IPCC warns swift transition to renewables needed to avoid dangerous temperature rise, but changes are affordable
By Sophie Yeo
Avoiding catastrophic climate change is still within reach, but it will require a massive shift to renewable energy, according a UN report on climate change.
The changes are both technically and financially possible, said the Intergovernmental Panel on Climate Change (IPCC) today, and would reduce the rate of economic growth by just 0.06% a year.
“It does not cost the world to save the planet,” said Ottmar Edenhofer, who co-chaired the report.
The latest report in the UN’s three-part series deals with how to mitigate climate change by reducing greenhouse gas emissions. The previous two have outlined the underlying science and the impacts of climate change.

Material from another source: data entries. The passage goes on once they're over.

(** X11. On the fallback path a call of [GetLicense] that comes back has
    visited the repository's [URL] once; [Project] is then the text of the
    last repository block of the page and [Shortname] the last license
    header in its colour, each unchanged when the page has none; a failed
    fetch is printed. *)
Theorem GetLicense_fallback_last_element_wins `{GoLib} (w : world) (gc : gitClient)
    (r r' : Repository) (err : option error) (evs : list event) :
  Host r = "pkg.go.dev" ->
  GetLicense_on w gc r = Done (r', err, evs) ->
  Project r' = default (Project r) (last (repo_blocks (colly_Visit w (URL r))))
  /\ Shortname r'
     = default (Shortname r)
         ((fun l => color_Sprintf (getLicenseColor l) l)
            <$> last (license_spans (colly_Visit w (URL r))))
  /\ evs = EvVisit (URL r)
           :: match visit_err (colly_Visit w (URL r)) with
              | Some e => [EvPrintVisitError (URL r) e]
              | None => []
              end.
Proof.
  intros Hh. rewrite (GetLicense_on_pkggodev _ _ _ Hh).
  unfold GetLicense_pkggodev, run_callbacks.
  destruct (run_onVersion _ r) as [r1|] eqn:E1; [|done]. simpl.
  destruct (run_onVersion_frame _ _ _ E1) as (_ & Hs1 & Hp1).
  intros [= <- _ <-]. split; [|split].
  - rewrite onRepo_fold_last.
    destruct (onLicense_fold_frame (license_spans (colly_Visit w (URL r))) r1) as (_ & _ & ->).
    by rewrite Hp1.
  - destruct (onRepo_fold_frame (repo_blocks (colly_Visit w (URL r)))
                (foldl (fun acc t => onLicense t acc) r1
                   (license_spans (colly_Visit w (URL r))))) as (_ & _ & ->).
    by rewrite onLicense_fold_last, Hs1.
  - by destruct (visit_err _).
Qed.

Lemma GetLicense_fallback_last_element_wins_witness :
  let r := fallback_repo "example.com/m" "v1.0.0" in
  Host r = "pkg.go.dev"
  /\ exists r' evs,
       @GetLicense_on ascii_lib mit_world (newGitClient "" false) r = Done (r', None, evs)
       /\ Project r' = default (Project r) (last (repo_blocks (colly_Visit mit_world (URL r)))).
Proof.
  intros r. split; [reflexivity|]. eexists _, _. split; [vm_compute; reflexivity|].
  eapply (@GetLicense_fallback_last_element_wins ascii_lib mit_world (newGitClient "" false) r);
    [reflexivity | vm_compute; reflexivity].
Defined.

(** ** [NewClient] *)

Lemma validFormats_spec (format : string) :
  default false (validFormats !! format) = true
  <-> format = "table" \/ format = "json" \/ format = "csv".
Proof.
  split.
  - destruct (validFormats !! format) as [b|] eqn:Hf; [|done]. simpl. intros ->.
    apply elem_of_list_to_map_2 in Hf.
    repeat (apply elem_of_cons in Hf as [Hf|Hf]; [injection Hf as ->; tauto|]).
    by apply elem_of_nil in Hf.
  - intros [-> | [-> | ->]]; reflexivity.
Qed.

Lemma validOutputs_spec (output : string) :
  default false (validOutputs !! output) = true
  <-> output = "stdout" \/ output = "file".
Proof.
  split.
  - destruct (validOutputs !! output) as [b|] eqn:Hf; [|done]. simpl. intros ->.
    apply elem_of_list_to_map_2 in Hf.
    repeat (apply elem_of_cons in Hf as [Hf|Hf]; [injection Hf as ->; tauto|]).
    by apply elem_of_nil in Hf.
  - intros [-> | ->]; reflexivity.
Qed.

Lemma NewClient_ok_iff (w : world) (fs : files) (path format output : string)
    (log : list (fs_op * option error)) (c : Client) :
  (NewClient w fs path format output log).1 = Ok c
  <-> (format = "table" \/ format = "json" \/ format = "csv")
      /\ (output = "stdout" \/ output = "file")
      /\ (Exists w fs path log).1 = true
      /\ c = mkClient [] path format output.
Proof.
  rewrite <- validFormats_spec, <- validOutputs_spec. unfold NewClient.
  destruct (Exists w fs path log) as [found log1].
  destruct (default false (validFormats !! format));
    [|split; [done | by intros (? & _)]].
  destruct (default false (validOutputs !! output));
    [|split; [done | by intros (_ & ? & _)]].
  destruct found.
  - split; [intros [= <-]; done | by intros (_ & _ & _ & ->)].
  - split; [done | by intros (_ & _ & ? & _)].
Qed.

(** X12. [NewClient] returns a client exactly when the format is one of
    table, json and csv, the output one of stdout and file, and [go.mod]
    is found under the path; the client then carries the three arguments
    and no dependency. *)
Theorem NewClient_accepts (w : world) (fs : files) (path format output : string)
    (log : list (fs_op * option error)) (c : Client) :
  (NewClient w fs path format output log).1 = Ok c
  <-> (format = "table" \/ format = "json" \/ format = "csv")
      /\ (output = "stdout" \/ output = "file")
      /\ (Exists w fs path log).1 = true
      /\ c = mkClient [] path format output.
Proof. apply NewClient_ok_iff. Qed.

Lemma NewClient_error_cases (w : world) (fs : files) (path format output : string)
    (log : list (fs_op * option error)) (e : error) :
  (NewClient w fs path format output log).1 = Err e ->
  (default false (validFormats !! format) = false
   /\ e = ErrOther ("invalid format provided (" +:+ output
                    +:+ ") - allowed ones are [table, json, csv]")
   /\ (NewClient w fs path format output log).2 = log)
  \/ (default false (validFormats !! format) = true
      /\ default false (validOutputs !! output) = false
      /\ e = ErrOther ("invalid output provided (" +:+ output
                       +:+ ") - allowed ones are [stdout, file]")
      /\ (NewClient w fs path format output log).2 = log)
  \/ (default false (validFormats !! format) = true
      /\ default false (validOutputs !! output) = true
      /\ e = ErrNoGoMod
      /\ exists res, (NewClient w fs path format output log).2
                     = log ++ [(Stat (filepath_Join w path goMod), res)]).
Proof.
  unfold NewClient.
  destruct (default false (validFormats !! format)); simpl;
    [|intros [= <-]; by left].
  destruct (default false (validOutputs !! output)); simpl;
    [|intros [= <-]; right; by left].
  unfold Exists, fs_do. simpl.
  destruct (match fs_result fs log (Stat (filepath_Join w path goMod)) with
            | Some e0 => os_IsExist fs e0
            | None => true
            end); simpl; [done|].
  intros [= <-]. right; right. repeat split; try done. by eexists.
Qed.
Ltac facing_shape H :=
  let a := fresh "a" in let b := fresh "b" in let c := fresh "c" in
  let r := fresh "r" in let t := fresh "t" in
  apply facings_shape in H as (a & b & c & r & H);
  try destruct H as (t & H); subst.

Lemma reconcile_keys T rt ra d :
  keys ra = facings rt -> reconcile T ra = Some d -> keys d = facings rt.
Proof.
  intros Hk H. destruct rt; facing_shape Hk; unfold reconcile in H;
    cbn [get set mem values map snd fst String.eqb Ascii.eqb Bool.eqb andb bind]
      in H;
    repeat match type of H with
           | context [if ?c then _ else _] => destruct c
           end;
    injection H as <-; reflexivity.
Qed.

Lemma distribute_leftover_keys rt ad n d :
  keys ad = facings rt ->
  distribute_leftover (facings rt) ad n = Some d -> keys d = facings rt.
Proof.
  intros Hk H. destruct rt; facing_shape Hk;
    cbn [facings distribute_leftover get set String.eqb Ascii.eqb Bool.eqb bind]
      in H;
    repeat match type of H with
           | context [if ?c then _ else _] => destruct c
           end;
    injection H as <-; reflexivity.
Qed.

Lemma calculate_keys T re rt d :
  calculate_armour_distribution T re rt = Some d -> keys d = facings rt.
Proof.
  destruct re.
  - rewrite coarse_run. intros H. apply bind_Some in H as (ra & Hra & H).
    apply coarse_rounding_keys in Hra. eapply reconcile_keys; eassumption.
  - rewrite default_run. intros H. apply bind_Some in H as (ad & Had & H).
    apply default_rounding_keys in Had.
    destruct (T - sum (values ad) >? 0).
    + eapply distribute_leftover_keys; eassumption.
    + injection H as <-. exact Had.
Qed.

(** ** Coarse policy: reconciliation of an overage *)

Ltac unfold_reconcile :=
  unfold reconcile;
  cbn [get set mem values map snd fst String.eqb Ascii.eqb Bool.eqb andb bind];
  repeat rewrite sum_cons; rewrite sum_nil.

Ltac unfold_reconcile_in H :=
  unfold reconcile in H;
  cbn [get set mem values map snd fst String.eqb Ascii.eqb Bool.eqb andb bind]
    in H;
  repeat rewrite sum_cons in H; rewrite sum_nil in H.

Lemma reconcile_overage (T : Z) (rt : bool) (ra : dict Z) :
  keys ra = facings rt ->
  sum (values ra) > T ->
  exists rear d,
    get "Rear" ra = Some rear /\
    reconcile T ra = Some d /\
    keys d = keys ra /\
    (rear >= sum (values ra) - T ->
       get "Rear" d = Some (rear - (sum (values ra) - T)) /\
       forall k, k <> "Rear" -> get k d = get k ra) /\
    (rear < sum (values ra) - T ->
       get "Rear" d = Some 0 /\
       (forall t, get "Turret" ra = Some t ->
          get "Turret" d = Some (Z.max 0 (t - (sum (values ra) - T - rear)))) /\
       forall k, k <> "Rear" -> k <> "Turret" -> get k d = get k ra).
Proof.
  intros Hk Hgt.
  destruct rt; facing_shape Hk; exists r; unfold_reconcile;
    cbn [values map snd] in Hgt; repeat rewrite sum_cons in Hgt;
    rewrite sum_nil in Hgt.
  - destruct (Z.gtb_spec (a + (b + (c + (r + 0)))) T) as [_|]; [|lia].
    destruct (Z.geb_spec r (a + (b + (c + (r + 0))) - T)) as [Hge|Hlt];
      eexists; (split; [reflexivity|]); (split; [reflexivity|]);
      (split; [reflexivity|]); split; intros Hc; try lia.
    + split; [reflexivity|]. intros k Hne. by_key k.
    + split; [reflexivity|]. split; [discriminate|]. intros k Hne _. by_key k.
  - destruct (Z.gtb_spec (a + (b + (c + (r + (t + 0))))) T) as [_|]; [|lia].
    destruct (Z.geb_spec r (a + (b + (c + (r + (t + 0)))) - T)) as [Hge|Hlt];
      eexists; (split; [reflexivity|]); (split; [reflexivity|]);
      (split; [reflexivity|]); split; intros Hc; try lia.
    + split; [reflexivity|]. intros k Hne. by_key k.
    + split; [reflexivity|]. split.
      * intros t' Ht'. injection Ht' as <-. reflexivity.
      * intros k Hne Hne'. by_key k.
Qed.

(** C2. Coarse policy, rounded total above the total: the overage comes off
    Rear when Rear's rounded value is at least the overage; otherwise Rear
    becomes 0 and what is left of the overage comes off Turret, when there
    is a Turret, never taking it below 0.  No other facing changes. *)
Theorem coarse_overage_reconciliation (T : Z) (rt : bool) (ra : dict Z) :
  coarse_rounding T rt = Some ra ->
  sum (values ra) > T ->
  exists rear d,
    get "Rear" ra = Some rear /\
    calculate_armour_distribution T true rt = Some d /\
    keys d = keys ra /\
    (rear >= sum (values ra) - T ->
       get "Rear" d = Some (rear - (sum (values ra) - T)) /\
       forall k, k <> "Rear" -> get k d = get k ra) /\
    (rear < sum (values ra) - T ->
       get "Rear" d = Some 0 /\
       (forall t, get "Turret" ra = Some t ->
          get "Turret" d = Some (Z.max 0 (t - (sum (values ra) - T - rear)))) /\
       forall k, k <> "Rear" -> k <> "Turret" -> get k d = get k ra).
Proof.
  intros Hra Hgt. rewrite coarse_run, Hra. cbn [bind].
  apply (reconcile_overage T rt ra); [|exact Hgt].
  exact (coarse_rounding_keys _ _ _ Hra).
Qed.

Lemma coarse_overage_reconciliation_witness :
  exists rear d,
    get "Rear" [("Front", 5); ("Left Side", 5); ("Right Side", 5);
                ("Rear", 0); ("Turret", 5)] = Some rear /\
    calculate_armour_distribution 16 true false = Some d /\
    get "Rear" d = Some 0 /\ get "Turret" d = Some 1.
Proof.
  destruct (coarse_overage_reconciliation 16 false
              [("Front", 5); ("Left Side", 5); ("Right Side", 5);
               ("Rear", 0); ("Turret", 5)])
    as (rear & d & Hr & Hd & _ & _ & Hlt).
  - vm_compute. reflexivity.
  - reflexivity.
  - exists rear, d. split; [exact Hr|]. split; [exact Hd|].
    injection Hr as <-.
    destruct Hlt as (H0 & Ht & _); [reflexivity|].
    split; [exact H0|]. exact (Ht 5 eq_refl).
Defined.
(** The globals as their declarations leave them. *)
Definition blank : World :=
  {| nowIdx := 0; rndIdx := 0; queryIdx := 0; nextRef := 0;
     currentWeaponIndex := 2;
     weaponState := [];
     player := Player.mk (mkVec3 0 0 0) true PLAYER_MAX_HEALTH 0;
     input := Input.mk false false false false false false false;
     camera := Camera.mk (mkVec3 0 24 0) (mkVec3 0 0 (-1)) 0;
     enemyManager := EnemyManager.mk [] [] ∅;
     store := ∅;
     worldColliders := [];
     statusText := "";
     timers := [];
     log := [] |}.

(** ** Well-formed worlds *)

(** The references the program holds denote objects, every entry
    [mesh -> enemy] of [meshToEnemy] is the enemy's own mesh, and [nextRef]
    is beyond every identity in use. *)
Record wf (w : World) : Prop := mkWf {
  wf_map : forall m e, EnemyManager.meshToEnemy (enemyManager w) !! m = Some e ->
             exists en, store w !! e = Some en /\ Enemy.mesh en = m;
  wf_store_fresh : forall e en, store w !! e = Some en ->
             (e < nextRef w)%nat /\ (Enemy.mesh en < nextRef w)%nat;
  wf_map_fresh : forall m e, EnemyManager.meshToEnemy (enemyManager w) !! m = Some e ->
             (m < nextRef w)%nat }.

(** How many enemy-pool queries a log holds. *)
Definition isEnemyQuery (e : Event) : bool :=
  match e with EnemyQuery _ => true | _ => false end.
Definition isWorldQuery (e : Event) : bool :=
  match e with WorldQuery _ => true | _ => false end.
Definition countEvents (f : Event -> bool) (l : list Event) : nat :=
  length (List.filter f l).

(** The state of weapon [i], its ammo in particular. *)
Definition ammoOf (i : nat) (w : World) : option Z :=
  WeaponState.ammo <$> weaponState w !! i.

(** ** A scenario environment

    A clock that advances 10 ms per reading from t = 1000, a random source
    that always answers 1/2, a raycaster that reports the first object of
    the pool it is given, and stand-ins for the vector and trigonometric
    functions. *)
Definition scenarioEnv : Env :=
  {| performance_now := fun k => 1000 + 10 * inject_Z (Z.of_nat k);
     Math_random := fun _ => 1 # 2;
     intersectObjects := fun _ pool _ =>
       match pool with
       | m :: _ => [mkHit m (mkVec3 0 0 0) None]
       | [] => []
       end;
     Vector3_length := fun _ => 1800;
     Vector3_normalize := fun v => v;
     Math_cos := fun _ => 1;
     Math_sin := fun _ => 0 |}.

(** A sequence of calls of [applyDamageToPlayer], as enemy shots make them,
    interleaved with respawns. *)
Inductive PlayerOp : Type :=
  | Damage (dmg : Z)
  | Respawn.

Definition playerOp (E : Env) (op : PlayerOp) : Sim unit :=
  match op with
  | Damage dmg => applyDamageToPlayer E dmg
  | Respawn => respawnPlayer
  end.

Fixpoint runAll (l : list (Sim unit)) : Sim unit :=
  match l with
  | [] => ret tt
  | c :: l' => c ;; runAll l'
  end.


(** A player at 10 health who is hit for 14 at t = 5000, hit again while
    down at t = 6900, respawned by the first hit's timer (due at t = 7000),
    and hit once more at t = 7050. *)
Definition respawnEnv : Env :=
  {| performance_now := fun k =>
       match k with
       | O => 5000
       | S O => 6900
       | _ => 7050
       end;
     Math_random := Math_random scenarioEnv;
     intersectObjects := intersectObjects scenarioEnv;
     Vector3_length := Vector3_length scenarioEnv;
     Vector3_normalize := Vector3_normalize scenarioEnv;
     Math_cos := Math_cos scenarioEnv;
     Math_sin := Math_sin scenarioEnv |}.

Definition wounded : World := set_player (set_health 10 (player blank)) blank.

(** What one call of [performRaycastShot] adds to the log (newest first):
    always one enemy-pool query; then either the hit marker of the enemy it
    struck (after the removal of that enemy from the scene, if the hit
    killed it), or one world-pool query with the same ray, followed by an
    impact if that query hit. *)
Inductive PelletTrace (r : Ray) : list Event -> Prop :=
  | PelletEnemyHit (p : Vec3) :
      PelletTrace r [HitMarker p; EnemyQuery r]
  | PelletEnemyKill (p : Vec3) (e : nat) :
      PelletTrace r [HitMarker p; SceneRemove e; EnemyQuery r]
  | PelletWorldHit (p : Vec3) (n : option Vec3) :
      PelletTrace r [Impact p n; WorldQuery r; EnemyQuery r]
  | PelletMiss :
      PelletTrace r [WorldQuery r; EnemyQuery r].

Definition isPelletTrace (seg : list Event) : Prop := exists r, PelletTrace r seg.

(** The enemy whose mesh is the first object on the ray, if there is one:
    what [performRaycastShot] reads off the answer of the enemy-pool
    query. *)
Definition struckEnemy (m : EnemyManager.t) (hits : list Hit) : option (nat * Hit) :=
  match hits with
  | hit :: _ => (fun e => (e, hit)) <$> EnemyManager.meshToEnemy m !! object hit
  | [] => None
  end.

(** What the combat resolver and the enemy registry leave alone. *)
Record combatFrame (w w' : World) : Prop := mkCombatFrame {
  cf_nowIdx : nowIdx w' = nowIdx w;
  cf_nextRef : nextRef w' = nextRef w;
  cf_currentWeaponIndex : currentWeaponIndex w' = currentWeaponIndex w;
  cf_weaponState : weaponState w' = weaponState w;
  cf_player : player w' = player w;
  cf_input : input w' = input w;
  cf_camera : camera w' = camera w;
  cf_worldColliders : worldColliders w' = worldColliders w;
  cf_statusText : statusText w' = statusText w }.

(** No mesh of the lookup map leads to enemy [e]. *)
Definition unreachable (e : nat) (w : World) : Prop :=
  forall m, EnemyManager.meshToEnemy (enemyManager w) !! m <> Some e.

(** One pellet resolved, from [w] to [w']. Its ray is made of three fresh
    draws. The answer of the enemy-pool query decides what follows. If its
    first object is the mesh of an enemy, that enemy loses [dmg] health (and
    leaves the registry if that brings it to zero or below, with a respawn
    timer of 2000 ms), a hit marker is shown where the ray struck, and no
    other query is made. If not, the world pool is queried once with the
    same ray, no enemy is touched, and an impact is shown where that query
    hit, if it hit. *)
Definition pelletResolved (E : Env) (d : WeaponDef.t) (dmg : Z) (w w' : World) : Prop :=
  let r := pelletRay E d w in
  let m := enemyManager w in
  combatFrame w w' /\
  rndIdx w' = (rndIdx w + 3)%nat /\
  match struckEnemy m (intersectObjects E (queryIdx w) (EnemyManager.hitMeshes m) r) with
  | Some (e, hit) =>
      queryIdx w' = S (queryIdx w) /\
      exists en,
        store w !! e = Some en /\
        let h := (Enemy.health en - dmg)%Z in
        let killed := (h <=? 0)%Z in
        store w' =
          <[e := upd_enemy h (clamp (inject_Z h / 100) 0 1) (30 <? h)%Z en]> (store w) /\
        enemyManager w' =
          (if killed
           then EnemyManager.mk
                  (filter (fun x => x <> e) (EnemyManager.enemies m))
                  (filter (fun x => x <> Enemy.mesh en) (EnemyManager.hitMeshes m))
                  (delete (Enemy.mesh en) (EnemyManager.meshToEnemy m))
           else m) /\
        log w' =
          HitMarker (point hit) ::
          (if killed then [SceneRemove e] else []) ++ EnemyQuery r :: log w /\
        timers w' =
          (timers w ++ (if killed then [mkTimer CreateEnemy 2000] else []))
          ++ [mkTimer RemoveHitMarker 220]
  | None =>
      queryIdx w' = S (S (queryIdx w)) /\
      store w' = store w /\
      enemyManager w' = m /\
      match intersectObjects E (S (queryIdx w)) (worldColliders w) r with
      | h :: _ =>
          log w' = Impact (point h) (normal h) :: WorldQuery r :: EnemyQuery r :: log w /\
          timers w' = timers w ++ [mkTimer RemoveImpact 250]
      | [] =>
          log w' = WorldQuery r :: EnemyQuery r :: log w /\
          timers w' = timers w
      end
  end.

(** [n] pellets resolved one after the other. *)
Inductive pelletsResolved (E : Env) (d : WeaponDef.t) (dmg : Z) : nat -> World -> World -> Prop :=
  | pellets_done (w : World) : pelletsResolved E d dmg 0 w w
  | pellets_next (n : nat) (w w1 w2 : World) :
      pelletResolved E d dmg w w1 ->
      pelletsResolved E d dmg n w1 w2 ->
      pelletsResolved E d dmg (S n) w w2.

Despite global efforts to tackle climate change, emissions have continued to rise since 1970, and have accelerated over the past decade.
“Total anthropogenic GHG emissions were the highest in human history from 2000 to 2010,” warns the report, adding that population and economic growth have been key drivers of this increase in emissions.
Edenhofer said that, while the efforts required to combat global warming would come at a cost, it would not mean sacrificing overall economic growth, which is estimated to increase at between 1.6 and 3% per year.
The price tag also did not take into account the co-benefits such as improved air quality, alongside the potential added expense of increased climate impacts.
Without these efforts, the world risks warming by almost 5C by 2100, far exceeding the UN’s agreed target of limiting average global temperature to 2C, a which point the risks of climate change become unmanageable.
“Climate policy is not a free lunch, but it could be a lunch worthwhile to buy,” said Edenhofer.
While the report steers clear of prescribing policy options, it has clear relevance to those trying to come up with international and domestic solutions to the problem of ever rising emissions.
The report stresses the need for a united global effort in tackling climate change—something that the world hopes to achieve in 2015 in a new UN treaty.
Rajendra Pachauri, the chair of the IPCC, said: “What comes out very clearly from this repot is the fact that the high speed mitigation train would need to leave the station very soon, and all of global society would need to get on board.”
Climate change is not a problem that takes place within a vacuum, and decisions taken by policymakers have to balance the problems of global development, and a fair approach to emissions reductions that takes into account controversial issues including each countries’ capacity to deal with climate change and their historical responsibility for the problem.
“Effective mitigation will not be achieved if individual agents advance their own interests independently … The evidence suggests that outcomes seen as equitable can lead to more effective cooperation,” it says in the report.
EU Commissioner Connie Hedegaard said: ”The report is clear: there really is no plan B for climate change. There is only plan A: collective action to reduce emissions now.”
US Secretary of State John Kerry said: “This report makes very clear we face an issue of global willpower, not capacity.”